* **EXERCISE**:
Please return only the lines from the one holding "- rewrite elem_text_object. cbn [layout]." through the one holding "top level, for every value it writes. *)", exactly as they appear in the records below, both ends included.

*-*-*

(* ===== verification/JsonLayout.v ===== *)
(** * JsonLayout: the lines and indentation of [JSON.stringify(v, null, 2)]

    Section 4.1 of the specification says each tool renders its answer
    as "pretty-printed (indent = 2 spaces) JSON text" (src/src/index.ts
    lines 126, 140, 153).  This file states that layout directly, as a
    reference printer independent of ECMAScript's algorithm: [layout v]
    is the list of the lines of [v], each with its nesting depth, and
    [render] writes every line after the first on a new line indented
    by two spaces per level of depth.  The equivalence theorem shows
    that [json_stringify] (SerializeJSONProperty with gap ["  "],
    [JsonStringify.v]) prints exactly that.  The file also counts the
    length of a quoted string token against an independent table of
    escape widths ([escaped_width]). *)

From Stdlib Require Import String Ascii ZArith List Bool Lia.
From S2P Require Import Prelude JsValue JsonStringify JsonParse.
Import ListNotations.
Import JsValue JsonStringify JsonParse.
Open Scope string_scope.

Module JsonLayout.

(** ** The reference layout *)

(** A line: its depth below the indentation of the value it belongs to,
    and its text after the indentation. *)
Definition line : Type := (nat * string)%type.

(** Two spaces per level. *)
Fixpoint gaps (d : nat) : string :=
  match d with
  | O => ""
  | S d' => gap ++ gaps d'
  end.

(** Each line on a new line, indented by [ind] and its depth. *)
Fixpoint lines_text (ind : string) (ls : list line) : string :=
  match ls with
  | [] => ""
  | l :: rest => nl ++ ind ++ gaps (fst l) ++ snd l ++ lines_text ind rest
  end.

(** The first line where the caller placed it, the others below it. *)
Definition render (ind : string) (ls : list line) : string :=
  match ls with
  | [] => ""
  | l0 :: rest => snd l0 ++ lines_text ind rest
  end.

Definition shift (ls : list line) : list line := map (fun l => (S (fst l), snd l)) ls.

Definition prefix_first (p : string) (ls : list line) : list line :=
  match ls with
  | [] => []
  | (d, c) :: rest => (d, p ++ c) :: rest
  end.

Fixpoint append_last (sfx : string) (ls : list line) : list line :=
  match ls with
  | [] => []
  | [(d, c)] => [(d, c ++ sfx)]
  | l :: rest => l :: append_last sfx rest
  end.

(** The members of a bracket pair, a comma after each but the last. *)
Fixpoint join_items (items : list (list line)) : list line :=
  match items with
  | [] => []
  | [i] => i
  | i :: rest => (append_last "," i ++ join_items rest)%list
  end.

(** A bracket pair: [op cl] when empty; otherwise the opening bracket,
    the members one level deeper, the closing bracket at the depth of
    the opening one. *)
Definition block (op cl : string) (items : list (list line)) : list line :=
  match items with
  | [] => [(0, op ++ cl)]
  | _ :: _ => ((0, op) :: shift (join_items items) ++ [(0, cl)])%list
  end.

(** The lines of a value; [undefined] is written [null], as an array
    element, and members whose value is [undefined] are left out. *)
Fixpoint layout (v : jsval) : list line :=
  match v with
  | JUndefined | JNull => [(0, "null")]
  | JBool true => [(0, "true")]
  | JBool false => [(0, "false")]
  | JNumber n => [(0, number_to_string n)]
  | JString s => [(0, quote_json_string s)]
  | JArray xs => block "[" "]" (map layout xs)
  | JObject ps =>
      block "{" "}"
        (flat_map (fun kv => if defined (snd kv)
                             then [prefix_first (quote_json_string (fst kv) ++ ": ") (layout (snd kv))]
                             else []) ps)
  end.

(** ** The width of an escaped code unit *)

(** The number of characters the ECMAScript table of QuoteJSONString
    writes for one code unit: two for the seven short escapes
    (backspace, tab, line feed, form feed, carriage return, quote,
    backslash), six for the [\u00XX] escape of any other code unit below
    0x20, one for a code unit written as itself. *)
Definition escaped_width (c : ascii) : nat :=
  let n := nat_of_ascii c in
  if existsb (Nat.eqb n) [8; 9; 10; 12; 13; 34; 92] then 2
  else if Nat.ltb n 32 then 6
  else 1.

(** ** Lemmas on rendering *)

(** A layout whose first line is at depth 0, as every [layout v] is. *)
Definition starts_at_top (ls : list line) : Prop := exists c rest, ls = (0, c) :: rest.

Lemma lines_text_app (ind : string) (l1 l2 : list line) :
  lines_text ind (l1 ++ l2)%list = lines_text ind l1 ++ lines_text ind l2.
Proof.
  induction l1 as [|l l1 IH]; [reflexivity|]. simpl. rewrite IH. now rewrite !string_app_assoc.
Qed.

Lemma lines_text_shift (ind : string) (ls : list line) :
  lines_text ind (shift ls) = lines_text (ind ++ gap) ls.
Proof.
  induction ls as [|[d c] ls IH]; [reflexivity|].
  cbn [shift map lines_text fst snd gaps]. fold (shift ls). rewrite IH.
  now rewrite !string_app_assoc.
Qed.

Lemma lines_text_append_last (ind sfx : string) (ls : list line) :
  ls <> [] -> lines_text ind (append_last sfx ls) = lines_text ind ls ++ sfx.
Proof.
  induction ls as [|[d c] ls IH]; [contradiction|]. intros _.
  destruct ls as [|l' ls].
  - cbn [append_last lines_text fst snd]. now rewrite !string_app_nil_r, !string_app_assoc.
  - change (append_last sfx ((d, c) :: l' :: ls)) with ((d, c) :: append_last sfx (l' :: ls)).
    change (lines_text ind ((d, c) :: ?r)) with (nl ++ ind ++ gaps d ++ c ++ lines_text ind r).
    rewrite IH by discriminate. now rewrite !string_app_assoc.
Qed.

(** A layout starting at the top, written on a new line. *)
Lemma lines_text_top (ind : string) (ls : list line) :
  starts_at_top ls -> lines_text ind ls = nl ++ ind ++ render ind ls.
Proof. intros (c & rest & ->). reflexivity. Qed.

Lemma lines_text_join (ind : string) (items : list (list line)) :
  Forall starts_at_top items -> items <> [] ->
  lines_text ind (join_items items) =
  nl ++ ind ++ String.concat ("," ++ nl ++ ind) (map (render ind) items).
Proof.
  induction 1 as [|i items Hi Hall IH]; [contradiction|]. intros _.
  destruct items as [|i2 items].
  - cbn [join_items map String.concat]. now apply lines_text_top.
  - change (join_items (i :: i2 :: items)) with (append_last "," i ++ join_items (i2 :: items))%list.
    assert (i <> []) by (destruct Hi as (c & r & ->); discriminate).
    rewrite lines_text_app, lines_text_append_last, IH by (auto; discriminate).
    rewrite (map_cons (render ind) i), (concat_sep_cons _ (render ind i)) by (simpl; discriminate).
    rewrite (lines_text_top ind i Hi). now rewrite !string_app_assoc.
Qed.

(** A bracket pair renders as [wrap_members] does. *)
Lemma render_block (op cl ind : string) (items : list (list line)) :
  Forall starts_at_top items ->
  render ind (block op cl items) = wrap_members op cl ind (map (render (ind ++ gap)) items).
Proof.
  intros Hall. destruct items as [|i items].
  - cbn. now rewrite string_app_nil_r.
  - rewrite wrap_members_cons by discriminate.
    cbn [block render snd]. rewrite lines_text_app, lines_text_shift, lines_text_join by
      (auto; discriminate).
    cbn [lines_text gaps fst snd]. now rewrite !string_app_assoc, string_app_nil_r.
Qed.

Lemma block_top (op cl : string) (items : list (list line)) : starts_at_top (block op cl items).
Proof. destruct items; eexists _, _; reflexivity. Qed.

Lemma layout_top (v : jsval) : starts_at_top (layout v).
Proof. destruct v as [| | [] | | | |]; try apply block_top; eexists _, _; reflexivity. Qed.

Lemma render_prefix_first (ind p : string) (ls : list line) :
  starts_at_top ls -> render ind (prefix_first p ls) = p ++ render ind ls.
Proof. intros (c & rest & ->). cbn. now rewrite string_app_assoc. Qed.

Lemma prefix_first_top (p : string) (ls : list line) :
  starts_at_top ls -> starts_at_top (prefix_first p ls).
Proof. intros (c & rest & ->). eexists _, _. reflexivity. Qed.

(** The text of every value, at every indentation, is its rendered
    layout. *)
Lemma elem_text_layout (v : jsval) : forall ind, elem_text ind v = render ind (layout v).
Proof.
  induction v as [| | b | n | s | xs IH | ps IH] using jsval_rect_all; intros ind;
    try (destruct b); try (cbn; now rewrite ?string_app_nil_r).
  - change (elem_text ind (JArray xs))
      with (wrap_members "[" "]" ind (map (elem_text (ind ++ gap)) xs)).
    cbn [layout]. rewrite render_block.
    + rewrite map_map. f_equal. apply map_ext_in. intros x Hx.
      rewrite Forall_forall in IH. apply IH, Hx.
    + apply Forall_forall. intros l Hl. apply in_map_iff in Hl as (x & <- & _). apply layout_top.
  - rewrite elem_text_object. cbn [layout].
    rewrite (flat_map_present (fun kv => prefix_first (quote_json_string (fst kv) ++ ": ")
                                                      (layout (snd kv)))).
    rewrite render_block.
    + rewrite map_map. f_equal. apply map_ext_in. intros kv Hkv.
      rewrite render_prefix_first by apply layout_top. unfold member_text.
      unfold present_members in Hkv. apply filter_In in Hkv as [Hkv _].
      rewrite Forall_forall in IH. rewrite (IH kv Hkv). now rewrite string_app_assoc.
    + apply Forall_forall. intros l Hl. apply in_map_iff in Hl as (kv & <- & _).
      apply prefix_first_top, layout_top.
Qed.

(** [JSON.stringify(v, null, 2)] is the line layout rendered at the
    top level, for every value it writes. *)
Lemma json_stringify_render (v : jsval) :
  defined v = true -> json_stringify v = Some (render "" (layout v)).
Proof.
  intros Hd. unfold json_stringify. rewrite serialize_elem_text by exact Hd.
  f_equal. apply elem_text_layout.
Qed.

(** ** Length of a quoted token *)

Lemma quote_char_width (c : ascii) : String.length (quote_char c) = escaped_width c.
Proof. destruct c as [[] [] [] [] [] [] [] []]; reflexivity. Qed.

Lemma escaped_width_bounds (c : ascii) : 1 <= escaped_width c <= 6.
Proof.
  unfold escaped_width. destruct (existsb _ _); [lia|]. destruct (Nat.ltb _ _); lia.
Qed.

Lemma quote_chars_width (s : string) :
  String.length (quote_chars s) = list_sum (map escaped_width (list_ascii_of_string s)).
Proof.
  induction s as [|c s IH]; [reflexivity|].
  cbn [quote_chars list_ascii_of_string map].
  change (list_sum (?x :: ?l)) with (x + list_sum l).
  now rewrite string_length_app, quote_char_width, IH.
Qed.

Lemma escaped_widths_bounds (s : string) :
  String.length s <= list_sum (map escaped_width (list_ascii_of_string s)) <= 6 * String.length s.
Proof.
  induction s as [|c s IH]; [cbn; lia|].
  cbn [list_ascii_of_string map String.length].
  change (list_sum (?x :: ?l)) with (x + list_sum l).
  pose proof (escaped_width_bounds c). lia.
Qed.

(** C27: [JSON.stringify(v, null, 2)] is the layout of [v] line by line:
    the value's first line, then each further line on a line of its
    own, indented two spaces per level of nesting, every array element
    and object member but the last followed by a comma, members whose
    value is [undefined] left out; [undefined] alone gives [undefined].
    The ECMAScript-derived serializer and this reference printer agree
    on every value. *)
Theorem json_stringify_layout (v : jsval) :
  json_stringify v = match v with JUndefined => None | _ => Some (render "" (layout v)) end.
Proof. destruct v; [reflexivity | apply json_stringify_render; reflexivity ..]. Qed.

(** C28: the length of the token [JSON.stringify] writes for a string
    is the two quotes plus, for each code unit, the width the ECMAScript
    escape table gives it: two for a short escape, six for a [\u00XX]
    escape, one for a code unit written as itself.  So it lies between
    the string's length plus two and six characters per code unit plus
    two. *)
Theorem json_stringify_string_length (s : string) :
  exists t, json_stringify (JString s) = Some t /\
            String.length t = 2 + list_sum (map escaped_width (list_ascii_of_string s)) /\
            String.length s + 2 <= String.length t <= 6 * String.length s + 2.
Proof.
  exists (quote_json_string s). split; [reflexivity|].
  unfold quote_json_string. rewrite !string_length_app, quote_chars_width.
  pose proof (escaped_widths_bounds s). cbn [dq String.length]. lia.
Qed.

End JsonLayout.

*-*-*

* **EXERCISE RESULT**:
  - rewrite elem_text_object. cbn [layout].
    rewrite (flat_map_present (fun kv => prefix_first (quote_json_string (fst kv) ++ ": ")
                                                      (layout (snd kv)))).
    rewrite render_block.
    + rewrite map_map. f_equal. apply map_ext_in. intros kv Hkv.
      rewrite render_prefix_first by apply layout_top. unfold member_text.
      unfold present_members in Hkv. apply filter_In in Hkv as [Hkv _].
      rewrite Forall_forall in IH. rewrite (IH kv Hkv). now rewrite string_app_assoc.
    + apply Forall_forall. intros l Hl. apply in_map_iff in Hl as (kv & <- & _).
      apply prefix_first_top, layout_top.
Qed.

(** [JSON.stringify(v, null, 2)] is the line layout rendered at the
    top level, for every value it writes. *)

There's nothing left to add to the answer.